Qu, porém, não descarta a possibilidade da demanda pela soja brasileira ser menor. “A pandemia colocou muitas dúvidas sobre a segurança alimentar, algo que o governo chinês quer garantir. Além disso, temos trabalhado para implementar um novo modelo de desenvolvimento baseado na dupla circulação, tornando o mercado e o consumo doméstico as forças motrizes do crescimento econômico chinês”.
Otimista, ele diz que o novo cenário talvez sirva como incentivo para maior diversificação do comércio bilateral com o Brasil, já que “autoridades brasileiras sempre reclamaram que compramos muitas commodities, sem grande valor agregado” e incentiva os dois lados a aprofundarem o diálogo, buscando caminhos de complementaridade entre as cadeias produtivas “amortizando inseguranças e flutuações de preço”.
Comentando os ataques promovidos pelo clã de Jair Bolsonaro (sem partido) à China, o ministro avalia que “os últimos dois anos mostraram maturidade nas relações sino-brasileiras, que contam com o apoio majoritário das populações de ambos os países”. Ele destacou que o diálogo da China com Brasília hoje é “direto e muito pragmático” e atribuiu ataques à desinformação.

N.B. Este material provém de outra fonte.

Definition disk1 : VolumeSummary :=
  {| vs_name := "disk1"; vs_iqn := "iqn.2024-01.com.example:disk1"; vs_capacity := 4096;
     vs_auth := "chap"; vs_prefix := "disk1"; vs_chunk_size := 4096; vs_compression := "none";
     vs_storage := "cow"; vs_write_cache := "none"; vs_write_cache_max_bytes := 0;
     vs_write_buffer_max_bytes := 0 |}.
Definition snapshot (portals : list string) : AdminSnapshot :=
  {| as_bind := "0.0.0.0:4000"; as_portals := portals; as_instance := None; as_volumes := [disk1];
     as_cache_max_bytes := 0; as_s3_bucket := Some "b"; as_s3_endpoint := None; as_s3_region := "r";
     as_s3_force_path_style := false; as_performance_optimiser := false |}.
Definition daemon_with (portals : list string) : AdminState MemS3.bucket :=
  Admin.with_snapshot (snapshot portals) AdminTheorems.daemon.
Definition two_portals : Config :=
  {| cfg_bind := "0.0.0.0:4000"; cfg_advertise := None; cfg_portals := ["10.0.0.1"; "10.0.0.2:3260"];
     cfg_instance := None; cfg_auth := None;
     cfg_s3 := {| s3_bucket := Some "b"; s3_region := "r"; s3_endpoint := None;
                  s3_force_path_style := false; s3_access_key_id := None;
                  s3_secret_access_key := None |};
     cfg_cache := {| cac_max_bytes := 0 |};
     cfg_metrics := {| mc_enabled := true; mc_bind := "0.0.0.0:9090" |};
     cfg_admin := {| adc_enabled := true; adc_socket := Conf.DEFAULT_ADMIN_SOCKET |};
     cfg_performance_optimiser := false; cfg_volumes := [] |}.
Definition announced : list string := ["10.0.0.1:4000"; "10.0.0.2:3260"].
Definition attach_info : VolumeAttachInfo :=
  {| va_name := "disk1"; va_iqn := "iqn.2024-01.com.example:disk1"; va_auth := "chap";
     va_portals := announced |}.
Definition creds : ChapCredentials :=
  {| cc_username := Some "user"; cc_password := Some "pass"; cc_mutual_username := None;
     cc_mutual_password := None |}.

(** A host whose [iscsiadm] succeeds a number of times, whose daemon has two
    portals, and whose clock is the second number. *)
Definition by_path_name : string := "ip-10.0.0.1:4000-iscsi-iqn.2024-01.com.example:disk1-lun-0".
#[local] Instance host : Host (nat * Z) := {
  iscsiadm _ w :=
    match w with
    | (O, t) => (inl (false, "exit status: 21"), (O, t))
    | (S n, t) => (inl (true, "exit status: 0"), (n, t))
    end;
  connect _ _ := inl (as_bytes (json_to_string (AdminOps.ok (AdminOps.stats_json (daemon_with announced))) +:+ newline), None);
  hang_up _ _ w := w;
  stdin_is_terminal _ := false; read_stdin_line w := (inr "closed", w); env_var _ _ := None;
  file_len _ _ := inr "no file"; open_file _ _ := inr "no file"; create_file _ w := (inr "read only", w);
  close_file _ _ w := w;
  is_dir _ _ := true;
  read_dir p w := if String.eqb p BY_PATH && (2 * SECOND <=? w.2) then inl [by_path_name] else inl [];
  canonicalize _ _ := inl "/dev/sdb"; read_to_string _ _ := inr "no file";
  instant_now := snd; sleep n w := (w.1, w.2 + Z.max 0 n)
}.
#[local] Instance host_laws : HostLaws (nat * Z).
Proof. intros n w Hn. simpl. lia. Qed.
Definition start : Ctl (nat * Z) := {| ct_world := (6%nat, 0); ct_printed := []; ct_sent := []; ct_stdout := [] |}.

Lemma client_uses_daemon_portals_witness :
  Portals.resolve_portals two_portals = Ok announced ∧
  resolve_portals attach_info None (Js.get_str "bind" (AdminOps.stats_json (daemon_with announced))) = Ok announced.
Proof.
  split; [reflexivity|].
  refine (client_uses_daemon_portals two_portals (daemon_with announced) "disk1" attach_info announced _ _ _ _ _ _).
  - repeat constructor.
  - exact I.
  - reflexivity.
  - discriminate.
  - reflexivity.
  - rewrite lookup_stats. reflexivity.
Defined.
(** The client reads the stats of the host's daemon. *)
Definition told (st : Ctl (nat * Z)) : Ctl (nat * Z) :=
  {| ct_world := ct_world st; ct_printed := ct_printed st; ct_sent := ct_sent st ++ [WireSpec.line stats_request];
     ct_stdout := ct_stdout st |}.
Lemma fetched sock st :
  fetch_volume_attach sock "disk1" st = (Ok (AdminOps.stats_json (daemon_with announced), attach_info), told st).
Proof.
  unfold fetch_volume_attach, exchange, connect, host, mbind at 1, M_bind at 1.
  rewrite <- (app_nil_r (as_bytes _)).
  change (as_bytes (json_to_string ?v +:+ newline)) with (WireSpec.line v). rewrite WireSpec.call_admin_json.
  unfold mbind, M_bind, lift, response_data, AdminOps.ok. autorewrite with js. simpl. by rewrite lookup_stats.
Qed.

(** The fifth command is the login through the first portal. *)
Lemma connect_chap_first_witness :
  let cmds := drop 0 (ct_printed (run_volume_connect "sock" "disk1" None creds start).2) in
  let update := update_args "iqn.2024-01.com.example:disk1" "10.0.0.1:4000" in
  cmds !! 4%nat = Some (login_args "iqn.2024-01.com.example:disk1" "10.0.0.1:4000") ∧
  ∃ user pass, cc_username creds = Some user ∧ cc_password creds = Some pass ∧
    [update "node.session.auth.authmethod" "CHAP"; update "node.session.auth.username" user;
     update "node.session.auth.password" pass] ⊆ take 4 cmds ∧
    (va_auth attach_info = "mutual-chap" → ∃ mu mp,
      cc_mutual_username creds = Some mu ∧ cc_mutual_password creds = Some mp ∧
      [update "node.session.auth.username_in" mu; update "node.session.auth.password_in" mp] ⊆ take 4 cmds).
Proof.
  intros cmds update.
  assert (Hi : cmds !! 4%nat = Some (login_args (va_iqn attach_info) "10.0.0.1:4000")).
  { pose proof (connect_printed "sock" "disk1" None creds start _ attach_info _ (fetched "sock" start)) as Hp.
    rewrite attach_runs_plan in Hp. unfold preflight in Hp. rewrite bind_stats in Hp.
    unfold cmds. rewrite Hp. reflexivity. }
  split; [exact Hi|].
  exact (connect_chap_first "sock" "disk1" None creds start _ attach_info _ 4 "10.0.0.1:4000"
    (fetched "sock" start) ltac:(discriminate) Hi).
Defined.

(** The device shows up after two seconds. *)
Lemma volume_device_ends_witness :
  match run_volume_device "sock" "disk1" 3 start with
  | (Ok _, st') => ct_printed st' = ct_printed start ∧ ∃ iqn l d lines,
      find_local_devices iqn (ct_world st') = Ok l ∧ preferred l = Some d ∧
      ct_stdout st' = ct_stdout start ++ lines ++ ["device: " +:+ d]
  | (Err _, st') => ct_printed st' = ct_printed start ∧ ct_stdout st' = ct_stdout start
  | _ => False
  end.
Proof.
  assert (Hlast : ∀ st1 r, fetch_volume_attach "sock" "disk1" start = (r, st1) →
    (instant_now (ct_world st1) + Z.max 3 1 * SECOND) / SECOND ≤ LAST).
  { intros st1 r Hf. rewrite fetched in Hf. injection Hf as <- <-.
    change (instant_now (ct_world (told start))) with 0. vm_compute. congruence. }
  pose proof (volume_device_ends "sock" "disk1" 3 start Hlast) as Hd. exact Hd.
Defined.
Example device_appears :
  (while 20 polling (poll_devices "iqn.2024-01.com.example:disk1" (3 * SECOND)) (inl tt) start).1 =
  Ok (inr [{| ld_by_path := BY_PATH +:+ "/" +:+ by_path_name; ld_block := "/dev/sdb"; ld_mapper := None |}]).
Proof. vm_compute. reflexivity. Qed.

(** A reload puts the configured portals into the stats without resolving them:
    the daemon still announces port 4000, and the client now goes to 3260. *)
Example reload_hides_port :
  Portals.resolve_portals two_portals = Ok announced ∧
  Admin.reloaded_portals (snapshot announced) two_portals = ["10.0.0.1"; "10.0.0.2:3260"] ∧
  (info ← lookup_volume_attach_from_stats (AdminOps.stats_json
            (daemon_with (Admin.reloaded_portals (snapshot announced) two_portals))) "disk1";
   resolve_portals info None (Some "0.0.0.0:4000")) = Ok ["10.0.0.1:3260"; "10.0.0.2:3260"].
Proof. split_and!; [reflexivity..|]. rewrite lookup_stats. reflexivity. Qed.
End witnesses.
End ClientTheorems.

“O nosso maior desafio segue sendo a falta de conhecimento sobre a China por parte da população brasileira. Notamos que, nas redes sociais, ainda há certo preconceito contra chineses”, lamenta.
No ano passado, a China seguiu como o maior parceiro comercial do Brasil, respondendo por 32,3% de todas as exportações brasileiras e por um superávit de US$ 33,6 bilhões. A demanda da soja também cresceu 5% no comparativo com 2019, atingindo as 60,6 milhões de toneladas, segundo dados da Secretaria de Comércio Exterior (Secex) do Ministério da Economia.